7 Ways to Simplify Your Financial Life


Minimalism isn’t just an interior design trend; it’s a way to approach your financial life.

It’s easy to get caught up in the latest trends and forget about the basics of a financial plan, but now might be a time to take a step back.

Professional athletes need a financial plan to accomplish their short and long-term goals, but if your accounts aren’t in order and you start pushing things to the side, you’ll get lost in the shuffle. That’s why we put together 7 easy and impactful ways to transform your financial mindset and simplify your financial life to put it on a firm, long-term foundation. 

#1 Get Out of Debt 

If you have debt, but you're saving in other areas, you're not saving money; you're just keeping it in a different place. The fastest way to get out of debt is by paying off those high-interest obligations first.

Student loans and mortgages fall into this category, but the area where we see most people struggle is credit card debt. Interest can get out of hand fast with credit cards, with the average interest rate hovering around 21%. Multiple late payments, or minimum payments, can send your wallet spiraling. 

Prioritize paying off your credit card monthly, so you aren't spending more on interest. 
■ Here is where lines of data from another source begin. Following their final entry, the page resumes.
(* ===== verification/Trackers.v ===== *)
(** Block and file state tracking, and the readiness check for deleting a log file:
    [BlockStateTracker], [FileStateTracker] and [flush_check] of
    [src/src/wal/runtime/allocator.rs].

    Both maps are process-wide statics; the record [Trackers] holds them with the deletion
    channel. The counters are 16-bit atomics that wrap. *)

From S2P Require Import Prelude.

#[local] Open Scope Z_scope.

Record BlockState := MkBlockState {
  is_checkpointed : bool;
  bs_file_path : string;
}.

Record FileState := MkFileState {
  locked_block_ctr : Z;
  checkpoint_block_ctr : Z;
  total_blocks : Z;
  is_fully_allocated : bool;
}.

Record Trackers := MkTrackers {
  t_blocks : gmap Z BlockState;
  t_files : gmap string FileState;
  DELETION_TX : option (list string);  (* None until the worker has set the channel *)
}.

#[global] Instance BlockState_eq_dec : EqDecision BlockState.
Proof. solve_decision. Defined.
#[global] Instance FileState_eq_dec : EqDecision FileState.
Proof. solve_decision. Defined.

Definition with_blocks (m : gmap Z BlockState) (t : Trackers) : Trackers :=
  MkTrackers m (t_files t) (DELETION_TX t).
Definition with_files (m : gmap string FileState) (t : Trackers) : Trackers :=
  MkTrackers (t_blocks t) m (DELETION_TX t).
Definition with_deletions (q : option (list string)) (t : Trackers) : Trackers :=
  MkTrackers (t_blocks t) (t_files t) q.

(** * FileStateTracker, counters only *)

Definition new_file_state : FileState := MkFileState 0 0 0 false.

Definition register_file_if_absent (file_path : string) (t : Trackers) : Trackers :=
  match t_files t !! file_path with
  | Some _ => t
  | None => with_files (<[file_path := new_file_state]> (t_files t)) t
  end.

Definition add_total (st : FileState) : FileState :=
  MkFileState (locked_block_ctr st) (checkpoint_block_ctr st) (wrap16 (total_blocks st + 1))
              (is_fully_allocated st).
Definition add_locked (d : Z) (st : FileState) : FileState :=
  MkFileState (wrap16 (locked_block_ctr st + d)) (checkpoint_block_ctr st) (total_blocks st)
              (is_fully_allocated st).
Definition add_checkpoint (st : FileState) : FileState :=
  MkFileState (locked_block_ctr st) (wrap16 (checkpoint_block_ctr st + 1)) (total_blocks st)
              (is_fully_allocated st).
Definition mark_full (st : FileState) : FileState :=
  MkFileState (locked_block_ctr st) (checkpoint_block_ctr st) (total_blocks st) true.

(** [if let Some(st) = r.get(path)]: an update in place of an existing record. *)
Definition update_file (f : FileState → FileState) (path : string) (t : Trackers) : Trackers :=
  with_files (alter f path (t_files t)) t.

Definition add_block_to_file_state (file_path : string) (t : Trackers) : Trackers :=
  update_file add_total file_path (register_file_if_absent file_path t).

Definition inc_checkpoint_for_file (file_path : string) (t : Trackers) : Trackers :=
  update_file add_checkpoint file_path t.

Definition get_state_snapshot (file_path : string) (t : Trackers) : option (Z * Z * Z * bool) :=
  st ← t_files t !! file_path;
  Some (locked_block_ctr st, checkpoint_block_ctr st, total_blocks st, is_fully_allocated st).

(** * flush_check *)

Definition ready_to_delete (p : Z * Z * Z * bool) : bool :=
  let '(locked, checkpointed, total, fully_allocated) := p in
  fully_allocated && (locked =? 0) && (total >? 0) && (checkpointed >=? total).

Definition flush_check (file_path : string) (t : Trackers) : Trackers :=
  match get_state_snapshot file_path t with
  | Some p =>
      if ready_to_delete p
      then with_deletions ((λ q, q ++ [file_path]) <$> DELETION_TX t) t
      else t
  | None => t
  end.

Definition set_fully_allocated (file_path : string) (t : Trackers) : Trackers :=
  flush_check file_path (update_file mark_full file_path (register_file_if_absent file_path t)).

(** * BlockStateTracker *)

(** [entry(id).or_insert_with(..)]: an id that is present keeps its record. *)
Definition register_block (block_id : Z) (file_path : string) (t : Trackers) : Trackers :=
  match t_blocks t !! block_id with
  | Some _ => t
  | None => with_blocks (<[block_id := MkBlockState false file_path]> (t_blocks t)) t
  end.

Definition get_file_path_for_block (block_id : Z) (t : Trackers) : option string :=
  bs_file_path <$> t_blocks t !! block_id.

Definition set_checkpointed_true (block_id : Z) (t : Trackers) : Trackers :=
  match t_blocks t !! block_id with
  | Some b =>
      let path := bs_file_path b in
      let t := with_blocks (<[block_id := MkBlockState true path]> (t_blocks t)) t in
      flush_check path (inc_checkpoint_for_file path t)
  | None => t
  end.

(** * Block locks *)

Definition set_block_locked (block_id : Z) (t : Trackers) : Trackers :=
  match get_file_path_for_block block_id t with
  | Some path => update_file (add_locked 1) path t
  | None => t
  end.

Definition set_block_unlocked (block_id : Z) (t : Trackers) : Trackers :=
  match get_file_path_for_block block_id t with
  | Some path => flush_check path (update_file (add_locked (-1)) path t)
  | None => t
  end.

(** * When a file is queued for deletion *)

(** The blocks of a map that satisfy [P]. *)
Definition count_blocks (P : Z → BlockState → bool) (m : gmap Z BlockState) : Z :=
  map_fold (λ id b n, if P id b then 1 + n else n) 0 m.

Lemma count_blocks_empty P : count_blocks P ∅ = 0.
Proof. apply map_fold_empty. Qed.

Lemma count_blocks_insert P m id b :
  m !! id = None → count_blocks P (<[id := b]> m) = (if P id b then 1 else 0) + count_blocks P m.
Proof.
  intros Hn. rewrite /count_blocks map_fold_insert_L //; [|by case_match].
  intros j1 j2 z1 z2 y _ _ _. repeat case_match; lia.
Qed.

Lemma count_blocks_update P m id b b' :
  m !! id = Some b →
  count_blocks P (<[id := b']> m) =
    count_blocks P m + (if P id b' then 1 else 0) - (if P id b then 1 else 0).
Proof.
  intros Hb. rewrite -{2}(insert_delete_id m id b Hb) -insert_delete_eq.
  rewrite !count_blocks_insert ?lookup_delete_eq //. lia.
Qed.

Lemma count_blocks_ext P Q m :
  (∀ id b, m !! id = Some b → P id b = Q id b) → count_blocks P m = count_blocks Q m.
Proof.
  induction m as [|id b m Hn IH] using map_ind; intros Hpq; [by rewrite !count_blocks_empty|].
  rewrite !count_blocks_insert // (Hpq id b); [by rewrite lookup_insert_eq|]. rewrite IH //.
  intros id' b' Hl. apply Hpq. rewrite lookup_insert_ne //. congruence.
Qed.

Lemma count_blocks_le P Q m :
  (∀ id b, P id b = true → Q id b = true) → count_blocks P m ≤ count_blocks Q m.
Proof.
  intros Hpq. induction m as [|id b m Hn IH] using map_ind; [by rewrite !count_blocks_empty|].
  rewrite !count_blocks_insert //. destruct (P id b) eqn:E; [by rewrite (Hpq _ _ E); lia|]. case_match; lia.
Qed.

Lemma count_blocks_nonneg P m : 0 ≤ count_blocks P m.
Proof.
  induction m as [|id b m Hn IH] using map_ind; [by rewrite count_blocks_empty|].
  rewrite count_blocks_insert //. case_match; lia.
Qed.

(** Counting none means there is none. *)
Lemma count_blocks_zero P m :
  count_blocks P m = 0 → ∀ id b, m !! id = Some b → P id b = false.
Proof.
  induction m as [|id b m Hn IH] using map_ind; [done|]. rewrite count_blocks_insert // => Hz.
  pose proof (count_blocks_nonneg P m). intros id' b' [[<- <-]|[Hne Hl]]%lookup_insert_Some.
  - by destruct (P id b); [lia|].
  - apply (IH ltac:(case_match; lia) _ _ Hl).
Qed.

(** Counting everything means there is nothing else. *)
Lemma count_blocks_all P Q m :
  (∀ id b, P id b = true → Q id b = true) → count_blocks Q m ≤ count_blocks P m →
  ∀ id b, m !! id = Some b → Q id b = true → P id b = true.
Proof.
  intros Hpq. induction m as [|id b m Hn IH] using map_ind; [done|]. rewrite !count_blocks_insert // => Hle.
  pose proof (count_blocks_le P Q m Hpq). intros id' b' [[<- <-]|[Hne Hl]]%lookup_insert_Some HQ.
  - rewrite HQ in Hle. destruct (P id b); [done|]. lia.
  - eapply IH; [|done|done]. destruct (P id b) eqn:E; [rewrite (Hpq _ _ E) in Hle; lia|]. case_match; lia.
Qed.

Definition in_file (path : string) (_ : Z) (b : BlockState) : bool :=
  bool_decide (bs_file_path b = path).
Definition checkpointed_in (path : string) (id : Z) (b : BlockState) : bool :=
  in_file path id b && is_checkpointed b.
Definition locked_in (locks : gset Z) (path : string) (id : Z) (b : BlockState) : bool :=
  in_file path id b && bool_decide (id ∈ locks).

(** What happens to a block and its file: it is handed out (and locked), sealed (unlocked),
    consumed; the file is filled up. The tracker calls are those of the allocator, the
    writers and the readers. *)
Inductive tracker_event :=
  | EHandout (id : Z) (path : string)
  | ESeal (id : Z)
  | EConsume (id : Z)
  | EFull (path : string).

Definition tracker_step (ev : tracker_event) (t : Trackers) : Trackers :=
  match ev with
  | EHandout id path =>
      set_block_locked id (add_block_to_file_state path
        (register_file_if_absent path (register_block id path t)))
  | ESeal id => set_block_unlocked id t
  | EConsume id => set_checkpointed_true id t
  | EFull path => set_fully_allocated path t
  end.

Definition locks_step (ev : tracker_event) (locks : gset Z) : gset Z :=
  match ev with
  | EHandout id _ => {[id]} ∪ locks
  | ESeal id => locks ∖ {[id]}
  | EConsume _ | EFull _ => locks
  end.

(** The discipline of the callers: fresh ids in files that are not full, one unlock per lock,
    and one checkpoint per block. *)
Definition event_ok (ev : tracker_event) (t : Trackers) (locks : gset Z) : Prop :=
  match ev with
  | EHandout id path =>
      t_blocks t !! id = None ∧ (id ∉ locks) ∧
      (∀ st, t_files t !! path = Some st → is_fully_allocated st = false) ∧
      count_blocks (in_file path) (t_blocks t) < U16_MAX
  | ESeal id => id ∈ locks
  | EConsume id => ∀ b, t_blocks t !! id = Some b → is_checkpointed b = false
  | EFull _ => True
  end.

(** The file is full, and all its blocks are unlocked and consumed. *)
Definition file_consumed (t : Trackers) (locks : gset Z) (path : string) : Prop :=
  (∃ st, t_files t !! path = Some st ∧ is_fully_allocated st = true) ∧
  ∀ id b, t_blocks t !! id = Some b → bs_file_path b = path →
    is_checkpointed b = true ∧ id ∉ locks.

(** The counters count. *)
Definition counters_ok (blocks : gmap Z BlockState) (locks : gset Z) (path : string)
    (st : FileState) : Prop :=
  total_blocks st = count_blocks (in_file path) blocks ∧
  checkpoint_block_ctr st = count_blocks (checkpointed_in path) blocks ∧
  locked_block_ctr st = count_blocks (locked_in locks path) blocks.

Record tracked (t : Trackers) (locks : gset Z) : Prop := {
  tr_counters path st : t_files t !! path = Some st → counters_ok (t_blocks t) locks path st;
  tr_absent path : t_files t !! path = None → count_blocks (in_file path) (t_blocks t) = 0;
  tr_bound path : count_blocks (in_file path) (t_blocks t) ≤ U16_MAX;
  tr_locks id : id ∈ locks → is_Some (t_blocks t !! id);
  tr_queue q path : DELETION_TX t = Some q → path ∈ q → file_consumed t locks path;
}.

Lemma part_le path locks blocks :
  count_blocks (checkpointed_in path) blocks ≤ count_blocks (in_file path) blocks ∧
  count_blocks (locked_in locks path) blocks ≤ count_blocks (in_file path) blocks.
Proof. split; apply count_blocks_le; intros id b [? _]%andb_true_iff; done. Qed.

Lemma wrap16_small z : 0 ≤ z ≤ U16_MAX → wrap16 z = z.
Proof. intros. rewrite /wrap16. apply Z.mod_small. rewrite /U16_MAX in H. lia. Qed.

(** The readiness check queues only consumed files. *)
Lemma tracked_flush_check path t locks : tracked t locks → tracked (flush_check path t) locks.
Proof.
  intros Ht. rewrite /flush_check /get_state_snapshot.
  destruct (t_files t !! path) as [st|] eqn:Hst; [|done]. cbn.
  destruct (_ && _ && _ && _) eqn:Hr; [|done].
  apply andb_true_iff in Hr as [[[Hfull Hl]%andb_true_iff Ht0]%andb_true_iff Hc].
  destruct (tr_counters _ _ Ht path st Hst) as (Et & Ec & El).
  assert (file_consumed t locks path) as Hdone.
  { split; [by exists st|]. intros id b Hb Hp.
    assert (in_file path id b = true) as Hin by by apply bool_decide_eq_true.
    split.
    - assert (checkpointed_in path id b = true) as [_ ?]%andb_true_iff; [|done].
      eapply count_blocks_all; [|..|exact Hb|exact Hin]; [by intros ?? [??]%andb_true_iff|lia].
    - assert (count_blocks (locked_in locks path) (t_blocks t) = 0) as Hz by lia.
      apply (count_blocks_zero _ _) with (id := id) (b := b) in Hz; [|done].
      rewrite /locked_in Hin /= in Hz. by apply bool_decide_eq_false in Hz. }
  destruct Ht as [T1 T2 T3 T4 T5]. split; try done. cbn. intros q p.
  destruct (DELETION_TX t) as [q0|]; [|done]. intros [= <-] [Hin|Hin]%elem_of_app; [by eapply T5|].
  by apply list_elem_of_singleton in Hin as ->.
Qed.

(** Changing one file's record, with its counters right for the new blocks and locks. *)
Lemma tracked_file t locks blocks' locks' path st' q :
  tracked t locks → DELETION_TX t = q →
  counters_ok blocks' locks' path st' → count_blocks (in_file path) blocks' ≤ U16_MAX →
  (∀ p, p ≠ path → count_blocks (in_file p) blocks' = count_blocks (in_file p) (t_blocks t) ∧
     count_blocks (checkpointed_in p) blocks' = count_blocks (checkpointed_in p) (t_blocks t) ∧
     count_blocks (locked_in locks' p) blocks' = count_blocks (locked_in locks p) (t_blocks t)) →
  (∀ id, id ∈ locks' → is_Some (blocks' !! id)) →
  (∀ p, file_consumed t locks p →
     file_consumed (MkTrackers blocks' (<[path := st']> (t_files t)) q) locks' p) →
  tracked (MkTrackers blocks' (<[path := st']> (t_files t)) q) locks'.
Proof.
  intros [T1 T2 T3 T4 T5] Hq Hc Hb Hother Hl Hcons. split; cbn.
  - intros p st [[<- <-]|[Hne Hst]]%lookup_insert_Some; [done|].
    destruct (Hother p ltac:(congruence)) as (E1 & E2 & E3). destruct (T1 _ _ Hst) as (?&?&?).
    split_and!; congruence.
  - intros p [Hn Hne]%lookup_insert_None. destruct (Hother p ltac:(congruence)) as (-> & _). by apply T2.
  - intros p. destruct (decide (p = path)) as [->|Hne]; [done|]. destruct (Hother p Hne) as (-> & _). apply T3.
  - done.
  - intros q' p E Hin. apply Hcons. subst q. by eapply T5.
Qed.
(** Both ways of writing a plan end in the same state. *)
Lemma batch_body_ok g e r ws sched σ tx t w batch n :
  core_inv g e (ae_fs e) r (<[t := set_batch false w]> ws) sched σ → Forall (fits t) batch → 0 ≤ n →
  len batch ≤ MAX_BATCH_ENTRIES → env_good (n + len batch) (ae_fs e) →
  ∃ g' e' r' w', batch_body batch (MkWEnv e r tx w) = (Ok tt, MkWEnv e' r' tx w') ∧
    core_inv g' e' (ae_fs e') r' (<[t := set_batch false w']> ws) sched
      (<[t := pending σ t ++ batch]> σ) ∧
    env_good n (ae_fs e') ∧ paths (ae_alloc e') = paths (ae_alloc e) ∧ hydration_kept r r'.
Proof.
  intros Hc Hf Hn Hlen Hg.
  destruct (plan_loop_ok batch (2 * length batch) g e r tx ws sched σ t w batch (current_offset w) [] [] [] n)
    as (g' & e' & r' & w' & po & plan & pw & alloc & E & Hp & Hg' & Hpath & Hhyd & Hb & Hl);
    [done|cbn; lia|done| |done..|].
  { split; [|by constructor|done]. cbn. replace (ahead (current_offset w) w) with (set_batch false w); [done|].
    by destruct w. }
  destruct (plan_state_active _ _ _ _ _ _ _ _ _ _ _ _ Hp) as (_ & Hcol & _).
  destruct Hp as [Hc' Hp Hx].
  assert (len plan ≤ 4000) as Hsmall.
  { rewrite /len Hl. rewrite /MAX_BATCH_ENTRIES /len in Hlen. lia. }
  assert (batch_body batch (MkWEnv e r tx w) =
    (Ok tt, MkWEnv (ae_set_fs (puts pw (ae_fs e')) e') r' tx (set_offset po w'))) as Eb.
  { rewrite /batch_body /bind /self /getS. cbn [we_self]. cbn [drop length] in E.
    rewrite E. cbn [we_alloc].
    pose proof (batch_fallback_ok e' t batch plan pw (current_offset w) po alloc e' r' tx w' Hp Hcol
      (eg_flush _ _ Hg')) as Hfb.
    destruct (USE_FD_BACKEND (ae_fs e')) eqn:Hfd; [|done].
    pose proof (submit_batch_ok e' t batch plan pw (current_offset w) po alloc r' tx w' Hp Hx Hcol Hfd
      (eg_flush _ _ Hg') Hsmall) as Hs.
    destruct (uring_new _ _) as [err|]; rewrite Hs; [|done].
    cbn [err_msg]. by rewrite contains_init_failed. }
  exists g', (ae_set_fs (puts pw (ae_fs e')) e'), r', (set_offset po w').
  split_and!; [done| |eapply env_good_eq; [apply puts_env|done]|done|done].
  apply (core_inv_env g' e'); [exact Hc'|apply puts_env|apply puts_kept].
Qed.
Student loans are another type of high-interest debt that many struggle with. To start paying off these loans, consider:

  • Paying more than the minimum each month
  • Making biweekly payments
  • Adjusting your repayment plan to a shorter term
  • Researching refinancing options

Remember, if you have federal loans, the President extended the payment freeze until the end of 2022. But it’s a good idea to start planning for how you’ll make payments once they start back up in January. 

Debt holds you back from achieving your goals. There are two strategies that are generally used when it comes to eliminating debt. One is to focus on the debt with the highest interest rate first and go from there. The other is to start with the debt with the smallest balance and funnel most extra funds there until it is paid off. Then move all the funds that were going to the smallest debt to the next smallest until all the debt is paid off, so on and so forth.  Either way, the priority is to get rid of paying those high interest rates.  Setting up a debt repayment plan with your financial advisor is a significant first step to eliminating debt and building your wealth.

#2 Prepare for Emergencies 

Having an emergency fund is essential! 

Why?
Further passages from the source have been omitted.